Suara.com - Komisi Pemberantasan Korupsi (KPK) mendalami peran mantan Menteri Dalam Negeri era Presiden Susilo Bambang Yudhoyono, Gamawan Fauzi terkait persetujuan pemenang lelang pembangunan gedung kampus Institut Pemerintahan Dalam Negeri (IPDN) Provinsi Sumbar di Kabupaten Agam. Proyek itu dibiayai Kemendagri Tahun Anggaran 2011.
Kamis (3/5/2018) kemarin, KPK memeriksa Gamawan sebagai saksi untuk tersangka Dudy Jocom yang saat itu menjabat sebagai pejabat pembuat komitmen di Pusat Administrasi Keuangan dan Pengelolaan Aset Sekretariat Jenderal Kementerian Dalam Negeri Tahun 2011.
"Penyidik mendalami peran dan pengetahuan saksi dalam persetujuan pemenang lelang untuk pengadaan proyek di atas nilai Rp 100 miliar yang harus ditandatangani oleh Pengguna Anggaran," kata Juru Bicara KPK Febri Diansyah.
Gamawan pernah mengakui dikonfirmasi oleh penyidik KPK soal persetujuan pemenang tender pembangunan gedung IPDN tersebut. Sesuai Pasal 8 tentang Tugas dan Kewenangan Pengguna Anggara (PA) jika proyek lebih dari Rp 100 miliar maka harus disetujui dan ditandatangani oleh Menteri.
Baca Juga: Terkait Korupsi Gedung IPDN, KPK Kembali Garap Gamawan Fauzi
"Dengan kehati-hatian saya waktu diajukan ke saya, saya tidak mau tanda tangan saya minta review dulu oleh BPKP setelah direview oleh BPKP dinyatakan tidak ada masalah saya tandatangani itu sudah selesai urusannya," ungkap Gamawan seusai diperiksa di gedung KPK, Jakarta, Kamis kemarin.
Ia pun menegaskan kembali bahwa dirinya saat itu menandatangani soal persetujuan untuk penetapan pemenang tender dalam pembangunan gedung kampus IPDN Provinsi Sumbar di Kabupaten Agam itu.
"Penunjukan persetujuan siapa yang menang jadi yang mengajukan mereka saya kan minta menyetujui karena menurut Pasal 8 kan harus disetujui Menteri," ucap Gamawan yang diperiksa sekitar empat jam itu.
Untuk diketahui, tersangka Dudy baru ditahan KPK pada 22 Februari 2018 lalu setelah ditetapkan tersangka bersama dengan Budi Rachmat Kurniawan pada 2 Maret 2016.

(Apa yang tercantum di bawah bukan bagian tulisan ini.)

(** One step of one of the calls: a lookup is [Start], [Ask] and [Fill]; a revocation
    [Forget] and [Delete]; an addition [Invalidate] and [Put]; another replica's messages are
    [Invalidate], its own revocations and additions [Delete] and [Put]. *)
Inductive step : conf -> event -> conf -> Prop :=
| pass c now : cf_clock c <= now -> step c (Pass now) (at_clock c now)
| start_hit c token r k :
    probe (cf_r c) (HashToken token) (cf_clock c) = (r, Some k) ->
    step c (Start token) {| cf_r := r; cf_store := cf_store c; cf_waiting := cf_waiting c; cf_filling := cf_filling c; cf_clock := cf_clock c |}
| start_miss c token r :
    probe (cf_r c) (HashToken token) (cf_clock c) = (r, None) ->
    step c (Start token) {| cf_r := r; cf_store := cf_store c; cf_waiting := (token, cf_clock c) :: cf_waiting c;
                            cf_filling := cf_filling c; cf_clock := cf_clock c |}
| ask_found c token now store k expiry l1 l2 :
    cf_waiting c = l1 ++ (token, now) :: l2 -> fetch (cf_store c) (HashToken token) token now = (store, Some (k, expiry)) ->
    step c (Ask token now) {| cf_r := cf_r c; cf_store := store; cf_waiting := l1 ++ l2;
                              cf_filling := (token, k, expiry, now) :: cf_filling c; cf_clock := cf_clock c |}
| ask_none c token now store l1 l2 :
    cf_waiting c = l1 ++ (token, now) :: l2 -> fetch (cf_store c) (HashToken token) token now = (store, None) ->
    step c (Ask token now) {| cf_r := cf_r c; cf_store := store; cf_waiting := l1 ++ l2; cf_filling := cf_filling c; cf_clock := cf_clock c |}
| fill_step c token k expiry now l1 l2 :
    cf_filling c = l1 ++ (token, k, expiry, now) :: l2 ->
    step c (Fill token k expiry now)
      {| cf_r := fill_cache (cf_r c) (HashToken token) k expiry now; cf_store := cf_store c; cf_waiting := cf_waiting c;
         cf_filling := l1 ++ l2; cf_clock := cf_clock c |}
| invalidate c hash :
    step c (Invalidate hash) {| cf_r := InvalidateCachedKey (cf_r c) hash; cf_store := cf_store c; cf_waiting := cf_waiting c;
                                cf_filling := cf_filling c; cf_clock := cf_clock c |}
| put c k store err :
    PutAPIKey (cf_store c) (cf_clock c) k = (store, err) ->
    step c (Put k) {| cf_r := cf_r c; cf_store := store; cf_waiting := cf_waiting c; cf_filling := cf_filling c; cf_clock := cf_clock c |}
| forget_step c token :
    step c (Forget token) {| cf_r := forget (cf_r c) token; cf_store := cf_store c; cf_waiting := cf_waiting c;
                             cf_filling := cf_filling c; cf_clock := cf_clock c |}
| delete_step c hash store b :
    DeleteAPIKeyByHash (cf_store c) hash = (store, b) ->
    step c (Delete hash) {| cf_r := cf_r c; cf_store := store; cf_waiting := cf_waiting c; cf_filling := cf_filling c; cf_clock := cf_clock c |}.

Dudy saat itu adalah pejabat pembuat komitmen di Pusat Administrasi Keuangan dan Pengelolaan Aset Sekretariat Jenderal Kementerian Dalam Negeri Tahun 2011 dan Budi Rachmat Kurniawan menjabat sebagai General Manager Divisi Gedung PT Hutama Karya (Persero).
Baca Juga: Terdakwa e-KTP: Adik Gamawan Fauzi Pernah Dikasih Ruko
Keduanya diduga melakukan perbuatan melanggar hukum, menyalahgunakan kewenangan untuk memperkaya diri sendiri dan orang lain sehingga negara mengalami kerugian Rp 34 miliar dari total nilai proyek Rp 125 miliar.